Search the records for the word "interface". Copy every line where it appears.

(Data excerpts)
Start of Block

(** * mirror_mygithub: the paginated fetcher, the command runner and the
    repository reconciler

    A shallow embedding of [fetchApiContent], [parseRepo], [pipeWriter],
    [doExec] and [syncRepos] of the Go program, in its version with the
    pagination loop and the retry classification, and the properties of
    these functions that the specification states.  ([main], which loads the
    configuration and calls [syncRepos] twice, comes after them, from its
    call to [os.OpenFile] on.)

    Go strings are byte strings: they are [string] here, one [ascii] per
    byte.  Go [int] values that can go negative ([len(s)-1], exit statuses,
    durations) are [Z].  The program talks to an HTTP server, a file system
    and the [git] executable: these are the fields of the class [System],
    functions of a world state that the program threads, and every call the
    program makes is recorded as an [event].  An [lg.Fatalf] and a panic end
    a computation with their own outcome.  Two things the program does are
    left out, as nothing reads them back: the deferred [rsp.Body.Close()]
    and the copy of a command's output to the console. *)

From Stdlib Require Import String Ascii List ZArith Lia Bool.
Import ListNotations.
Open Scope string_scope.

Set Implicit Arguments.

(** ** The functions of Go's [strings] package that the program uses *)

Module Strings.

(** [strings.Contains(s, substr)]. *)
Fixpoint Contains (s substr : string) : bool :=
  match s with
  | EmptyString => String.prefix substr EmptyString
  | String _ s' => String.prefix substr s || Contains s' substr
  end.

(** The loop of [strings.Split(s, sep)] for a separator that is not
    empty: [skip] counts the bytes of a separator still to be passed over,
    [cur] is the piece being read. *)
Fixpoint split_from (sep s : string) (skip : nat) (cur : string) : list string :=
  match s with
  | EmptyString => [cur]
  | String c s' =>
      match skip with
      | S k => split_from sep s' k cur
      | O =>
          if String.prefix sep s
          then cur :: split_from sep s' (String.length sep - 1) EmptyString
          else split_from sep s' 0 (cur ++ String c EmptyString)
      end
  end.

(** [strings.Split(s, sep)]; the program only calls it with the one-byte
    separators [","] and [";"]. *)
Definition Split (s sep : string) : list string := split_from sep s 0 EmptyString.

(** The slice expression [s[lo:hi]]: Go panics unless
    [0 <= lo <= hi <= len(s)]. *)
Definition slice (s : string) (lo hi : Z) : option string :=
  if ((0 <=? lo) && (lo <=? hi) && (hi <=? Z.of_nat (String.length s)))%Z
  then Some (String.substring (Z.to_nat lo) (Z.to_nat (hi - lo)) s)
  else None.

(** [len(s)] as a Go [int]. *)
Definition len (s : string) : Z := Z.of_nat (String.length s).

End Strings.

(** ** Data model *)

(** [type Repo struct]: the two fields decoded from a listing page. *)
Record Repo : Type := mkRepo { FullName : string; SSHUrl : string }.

End of Block
Start of Block

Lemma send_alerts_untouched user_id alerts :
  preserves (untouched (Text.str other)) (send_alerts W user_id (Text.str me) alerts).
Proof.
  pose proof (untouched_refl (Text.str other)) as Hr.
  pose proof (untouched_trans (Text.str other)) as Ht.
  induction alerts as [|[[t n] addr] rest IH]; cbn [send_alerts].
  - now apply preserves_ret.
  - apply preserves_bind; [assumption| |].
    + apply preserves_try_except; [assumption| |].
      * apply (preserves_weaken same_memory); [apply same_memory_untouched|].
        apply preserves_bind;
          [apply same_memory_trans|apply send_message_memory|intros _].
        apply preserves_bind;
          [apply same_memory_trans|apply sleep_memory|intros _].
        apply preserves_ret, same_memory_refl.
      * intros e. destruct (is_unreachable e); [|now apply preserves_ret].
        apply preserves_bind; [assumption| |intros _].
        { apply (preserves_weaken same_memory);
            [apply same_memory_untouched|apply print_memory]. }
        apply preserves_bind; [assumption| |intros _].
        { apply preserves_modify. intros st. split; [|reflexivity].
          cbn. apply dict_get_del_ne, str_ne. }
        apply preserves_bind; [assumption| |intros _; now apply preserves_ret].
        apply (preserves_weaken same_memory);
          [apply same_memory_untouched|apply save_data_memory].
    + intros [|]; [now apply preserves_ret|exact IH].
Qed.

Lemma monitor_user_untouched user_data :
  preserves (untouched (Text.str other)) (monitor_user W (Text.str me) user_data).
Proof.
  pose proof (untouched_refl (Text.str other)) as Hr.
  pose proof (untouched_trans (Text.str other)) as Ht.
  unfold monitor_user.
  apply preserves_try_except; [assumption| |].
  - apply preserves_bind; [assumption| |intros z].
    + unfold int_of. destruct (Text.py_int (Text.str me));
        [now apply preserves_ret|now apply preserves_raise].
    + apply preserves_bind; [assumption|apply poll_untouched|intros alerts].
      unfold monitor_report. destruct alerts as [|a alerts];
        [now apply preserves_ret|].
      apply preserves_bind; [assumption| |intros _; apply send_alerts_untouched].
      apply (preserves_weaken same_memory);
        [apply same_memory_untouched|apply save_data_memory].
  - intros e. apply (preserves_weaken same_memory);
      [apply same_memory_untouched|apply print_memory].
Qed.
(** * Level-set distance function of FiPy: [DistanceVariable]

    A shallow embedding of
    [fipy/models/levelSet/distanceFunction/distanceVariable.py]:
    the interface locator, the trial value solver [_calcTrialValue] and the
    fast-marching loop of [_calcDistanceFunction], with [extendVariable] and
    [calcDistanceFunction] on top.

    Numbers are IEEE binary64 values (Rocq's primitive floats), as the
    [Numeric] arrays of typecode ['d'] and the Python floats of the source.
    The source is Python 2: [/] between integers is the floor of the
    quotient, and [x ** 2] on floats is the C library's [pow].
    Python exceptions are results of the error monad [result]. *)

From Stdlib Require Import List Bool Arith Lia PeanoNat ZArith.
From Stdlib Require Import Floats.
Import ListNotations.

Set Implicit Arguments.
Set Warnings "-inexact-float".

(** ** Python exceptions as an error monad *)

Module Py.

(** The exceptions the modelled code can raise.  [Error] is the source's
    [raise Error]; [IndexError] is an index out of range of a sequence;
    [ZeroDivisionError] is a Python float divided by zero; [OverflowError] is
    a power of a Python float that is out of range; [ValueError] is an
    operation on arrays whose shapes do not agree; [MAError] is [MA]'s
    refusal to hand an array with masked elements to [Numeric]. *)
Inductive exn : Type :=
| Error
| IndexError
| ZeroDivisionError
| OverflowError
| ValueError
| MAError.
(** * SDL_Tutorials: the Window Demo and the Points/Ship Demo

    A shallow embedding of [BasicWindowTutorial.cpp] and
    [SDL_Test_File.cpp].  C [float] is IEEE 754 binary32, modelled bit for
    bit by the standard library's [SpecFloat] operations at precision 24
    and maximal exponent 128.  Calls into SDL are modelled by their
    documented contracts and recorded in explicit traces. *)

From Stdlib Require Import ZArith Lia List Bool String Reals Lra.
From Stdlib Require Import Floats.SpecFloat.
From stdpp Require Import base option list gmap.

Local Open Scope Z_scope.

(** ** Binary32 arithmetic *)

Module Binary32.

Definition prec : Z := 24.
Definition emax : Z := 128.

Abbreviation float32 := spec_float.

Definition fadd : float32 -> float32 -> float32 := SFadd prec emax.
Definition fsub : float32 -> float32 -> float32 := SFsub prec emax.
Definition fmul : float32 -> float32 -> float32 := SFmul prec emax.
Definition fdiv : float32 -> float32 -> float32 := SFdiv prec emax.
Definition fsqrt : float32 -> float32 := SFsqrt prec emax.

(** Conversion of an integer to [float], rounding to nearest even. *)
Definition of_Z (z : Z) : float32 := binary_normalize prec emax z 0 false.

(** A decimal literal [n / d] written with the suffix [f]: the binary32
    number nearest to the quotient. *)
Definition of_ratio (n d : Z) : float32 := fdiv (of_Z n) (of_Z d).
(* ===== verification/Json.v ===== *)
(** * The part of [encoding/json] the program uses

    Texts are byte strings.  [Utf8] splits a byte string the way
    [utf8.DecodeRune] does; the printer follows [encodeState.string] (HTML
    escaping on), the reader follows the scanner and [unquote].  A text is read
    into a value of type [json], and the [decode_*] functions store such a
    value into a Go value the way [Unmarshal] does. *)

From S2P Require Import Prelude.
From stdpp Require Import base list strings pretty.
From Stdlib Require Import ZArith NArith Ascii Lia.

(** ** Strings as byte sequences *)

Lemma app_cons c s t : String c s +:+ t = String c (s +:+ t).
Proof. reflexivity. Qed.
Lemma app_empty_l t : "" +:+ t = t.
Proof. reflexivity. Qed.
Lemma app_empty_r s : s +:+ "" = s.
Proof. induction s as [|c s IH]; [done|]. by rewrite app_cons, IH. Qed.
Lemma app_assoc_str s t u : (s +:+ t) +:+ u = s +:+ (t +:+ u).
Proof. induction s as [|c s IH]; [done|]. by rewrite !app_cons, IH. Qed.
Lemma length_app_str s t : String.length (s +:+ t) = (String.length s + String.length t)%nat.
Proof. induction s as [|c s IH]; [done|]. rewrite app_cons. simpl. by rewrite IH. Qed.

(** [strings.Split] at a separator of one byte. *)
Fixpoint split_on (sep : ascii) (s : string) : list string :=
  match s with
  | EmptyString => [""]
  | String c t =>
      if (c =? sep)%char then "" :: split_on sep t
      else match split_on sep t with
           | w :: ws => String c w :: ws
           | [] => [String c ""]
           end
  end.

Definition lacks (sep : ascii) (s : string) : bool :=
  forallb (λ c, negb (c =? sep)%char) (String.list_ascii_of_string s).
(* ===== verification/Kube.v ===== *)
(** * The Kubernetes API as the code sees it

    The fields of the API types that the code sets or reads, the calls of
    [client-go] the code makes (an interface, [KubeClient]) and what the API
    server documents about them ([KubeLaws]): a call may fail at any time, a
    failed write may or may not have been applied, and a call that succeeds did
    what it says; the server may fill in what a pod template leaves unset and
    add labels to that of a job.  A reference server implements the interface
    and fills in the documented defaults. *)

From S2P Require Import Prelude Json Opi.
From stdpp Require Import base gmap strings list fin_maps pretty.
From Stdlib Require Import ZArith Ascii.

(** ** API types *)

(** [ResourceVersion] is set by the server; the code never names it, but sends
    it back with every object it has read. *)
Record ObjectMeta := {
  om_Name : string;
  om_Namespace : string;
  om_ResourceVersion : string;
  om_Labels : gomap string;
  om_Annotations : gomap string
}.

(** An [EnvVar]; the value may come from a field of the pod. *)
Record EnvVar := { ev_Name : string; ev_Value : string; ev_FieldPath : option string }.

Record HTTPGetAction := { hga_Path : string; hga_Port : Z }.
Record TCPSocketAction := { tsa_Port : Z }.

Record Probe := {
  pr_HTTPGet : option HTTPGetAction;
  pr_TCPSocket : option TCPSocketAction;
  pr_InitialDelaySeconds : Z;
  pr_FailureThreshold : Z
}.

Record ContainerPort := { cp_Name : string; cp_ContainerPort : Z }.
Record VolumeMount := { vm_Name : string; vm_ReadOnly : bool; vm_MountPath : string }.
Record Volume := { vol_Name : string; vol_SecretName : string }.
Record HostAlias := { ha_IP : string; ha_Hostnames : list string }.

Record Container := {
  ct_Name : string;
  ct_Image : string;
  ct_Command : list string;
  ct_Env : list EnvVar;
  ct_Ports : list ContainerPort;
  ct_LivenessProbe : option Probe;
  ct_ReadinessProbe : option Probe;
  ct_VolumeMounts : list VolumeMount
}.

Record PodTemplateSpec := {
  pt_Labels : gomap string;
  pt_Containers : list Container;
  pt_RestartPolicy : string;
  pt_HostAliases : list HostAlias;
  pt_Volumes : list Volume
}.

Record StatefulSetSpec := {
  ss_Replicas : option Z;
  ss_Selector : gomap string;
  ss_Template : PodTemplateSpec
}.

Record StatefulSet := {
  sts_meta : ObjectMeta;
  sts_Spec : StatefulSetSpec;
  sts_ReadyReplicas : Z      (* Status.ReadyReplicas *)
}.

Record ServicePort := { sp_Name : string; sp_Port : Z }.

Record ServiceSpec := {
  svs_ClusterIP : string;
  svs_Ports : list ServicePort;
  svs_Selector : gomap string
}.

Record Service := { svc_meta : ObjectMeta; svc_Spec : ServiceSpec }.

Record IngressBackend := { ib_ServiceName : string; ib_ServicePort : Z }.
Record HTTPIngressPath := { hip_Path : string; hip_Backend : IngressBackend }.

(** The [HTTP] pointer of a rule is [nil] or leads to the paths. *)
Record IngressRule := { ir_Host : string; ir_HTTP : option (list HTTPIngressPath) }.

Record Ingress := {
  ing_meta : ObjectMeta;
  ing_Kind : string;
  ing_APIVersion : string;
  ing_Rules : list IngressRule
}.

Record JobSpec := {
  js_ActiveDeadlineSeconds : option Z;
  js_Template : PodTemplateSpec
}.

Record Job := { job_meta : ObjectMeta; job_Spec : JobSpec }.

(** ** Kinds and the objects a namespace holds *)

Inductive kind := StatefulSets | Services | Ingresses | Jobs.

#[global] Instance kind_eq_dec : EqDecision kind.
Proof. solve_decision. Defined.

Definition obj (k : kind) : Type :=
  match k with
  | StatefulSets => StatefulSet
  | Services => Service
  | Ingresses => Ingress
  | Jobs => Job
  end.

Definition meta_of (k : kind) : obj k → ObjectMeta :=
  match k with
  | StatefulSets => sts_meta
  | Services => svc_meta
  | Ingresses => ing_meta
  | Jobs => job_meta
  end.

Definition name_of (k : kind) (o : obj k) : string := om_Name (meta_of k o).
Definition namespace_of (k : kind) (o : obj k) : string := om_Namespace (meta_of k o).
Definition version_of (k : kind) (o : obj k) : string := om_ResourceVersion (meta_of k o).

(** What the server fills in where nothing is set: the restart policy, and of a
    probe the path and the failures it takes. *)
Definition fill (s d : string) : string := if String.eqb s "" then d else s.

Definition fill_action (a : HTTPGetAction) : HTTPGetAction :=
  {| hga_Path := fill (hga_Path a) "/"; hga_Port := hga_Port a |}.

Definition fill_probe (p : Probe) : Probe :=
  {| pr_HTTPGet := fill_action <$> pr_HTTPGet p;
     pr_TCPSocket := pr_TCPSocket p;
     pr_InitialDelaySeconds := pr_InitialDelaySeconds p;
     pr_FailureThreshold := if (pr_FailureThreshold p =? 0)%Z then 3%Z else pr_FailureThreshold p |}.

End of Block
Start of Block

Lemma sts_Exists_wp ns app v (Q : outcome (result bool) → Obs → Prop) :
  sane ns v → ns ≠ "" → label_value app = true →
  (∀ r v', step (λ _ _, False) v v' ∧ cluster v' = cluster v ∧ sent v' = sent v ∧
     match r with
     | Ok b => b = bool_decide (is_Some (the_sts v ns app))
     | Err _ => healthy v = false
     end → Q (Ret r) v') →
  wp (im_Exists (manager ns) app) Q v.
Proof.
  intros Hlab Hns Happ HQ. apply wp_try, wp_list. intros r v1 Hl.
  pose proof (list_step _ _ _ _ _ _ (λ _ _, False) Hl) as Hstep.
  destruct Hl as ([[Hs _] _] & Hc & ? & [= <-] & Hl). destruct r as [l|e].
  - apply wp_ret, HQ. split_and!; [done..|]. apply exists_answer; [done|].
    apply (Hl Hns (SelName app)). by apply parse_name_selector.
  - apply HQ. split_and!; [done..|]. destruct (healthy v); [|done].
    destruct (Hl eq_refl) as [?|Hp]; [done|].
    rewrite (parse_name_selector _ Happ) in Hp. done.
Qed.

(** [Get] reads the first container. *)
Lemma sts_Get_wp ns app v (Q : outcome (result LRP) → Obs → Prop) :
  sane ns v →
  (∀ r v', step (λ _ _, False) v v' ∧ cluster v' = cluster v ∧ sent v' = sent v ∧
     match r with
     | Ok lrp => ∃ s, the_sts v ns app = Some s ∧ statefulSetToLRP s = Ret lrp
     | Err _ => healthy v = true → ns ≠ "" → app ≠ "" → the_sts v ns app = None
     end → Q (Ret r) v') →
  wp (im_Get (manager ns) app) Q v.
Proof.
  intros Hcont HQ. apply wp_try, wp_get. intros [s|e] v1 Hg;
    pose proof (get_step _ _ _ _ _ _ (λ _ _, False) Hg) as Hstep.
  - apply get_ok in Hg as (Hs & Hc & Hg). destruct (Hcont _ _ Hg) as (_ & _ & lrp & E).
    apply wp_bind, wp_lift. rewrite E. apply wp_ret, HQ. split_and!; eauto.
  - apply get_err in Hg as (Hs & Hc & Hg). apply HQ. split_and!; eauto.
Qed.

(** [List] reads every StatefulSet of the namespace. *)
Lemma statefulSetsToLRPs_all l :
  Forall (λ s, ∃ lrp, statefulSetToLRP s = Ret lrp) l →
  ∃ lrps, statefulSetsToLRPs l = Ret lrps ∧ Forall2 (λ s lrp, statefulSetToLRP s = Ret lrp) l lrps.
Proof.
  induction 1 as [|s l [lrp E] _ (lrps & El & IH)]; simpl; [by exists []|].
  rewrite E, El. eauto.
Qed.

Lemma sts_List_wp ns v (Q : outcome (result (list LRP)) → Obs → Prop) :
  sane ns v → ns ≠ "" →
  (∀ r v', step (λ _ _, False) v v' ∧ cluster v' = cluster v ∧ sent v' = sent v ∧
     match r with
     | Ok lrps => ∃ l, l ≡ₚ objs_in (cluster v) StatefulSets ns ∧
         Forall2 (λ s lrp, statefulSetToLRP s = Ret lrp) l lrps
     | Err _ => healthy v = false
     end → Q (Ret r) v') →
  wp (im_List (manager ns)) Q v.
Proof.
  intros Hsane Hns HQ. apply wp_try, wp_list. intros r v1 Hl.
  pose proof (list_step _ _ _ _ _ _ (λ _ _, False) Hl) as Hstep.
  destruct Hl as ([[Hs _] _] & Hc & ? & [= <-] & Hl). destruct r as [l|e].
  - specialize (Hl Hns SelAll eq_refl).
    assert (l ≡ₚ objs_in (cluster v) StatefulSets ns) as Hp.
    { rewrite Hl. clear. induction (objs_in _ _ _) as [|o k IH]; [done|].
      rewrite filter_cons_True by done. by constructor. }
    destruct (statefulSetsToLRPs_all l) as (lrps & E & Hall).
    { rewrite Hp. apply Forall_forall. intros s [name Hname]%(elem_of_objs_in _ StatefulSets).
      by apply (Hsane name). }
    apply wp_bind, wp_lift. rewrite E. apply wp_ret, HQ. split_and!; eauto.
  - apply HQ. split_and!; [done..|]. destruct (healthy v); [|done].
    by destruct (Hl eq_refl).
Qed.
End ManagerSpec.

End of Block

#### Solution for this task
    the interface locator, the trial value solver [_calcTrialValue] and the
    [client-go] the code makes (an interface, [KubeClient]) and what the API
    add labels to that of a job.  A reference server implements the interface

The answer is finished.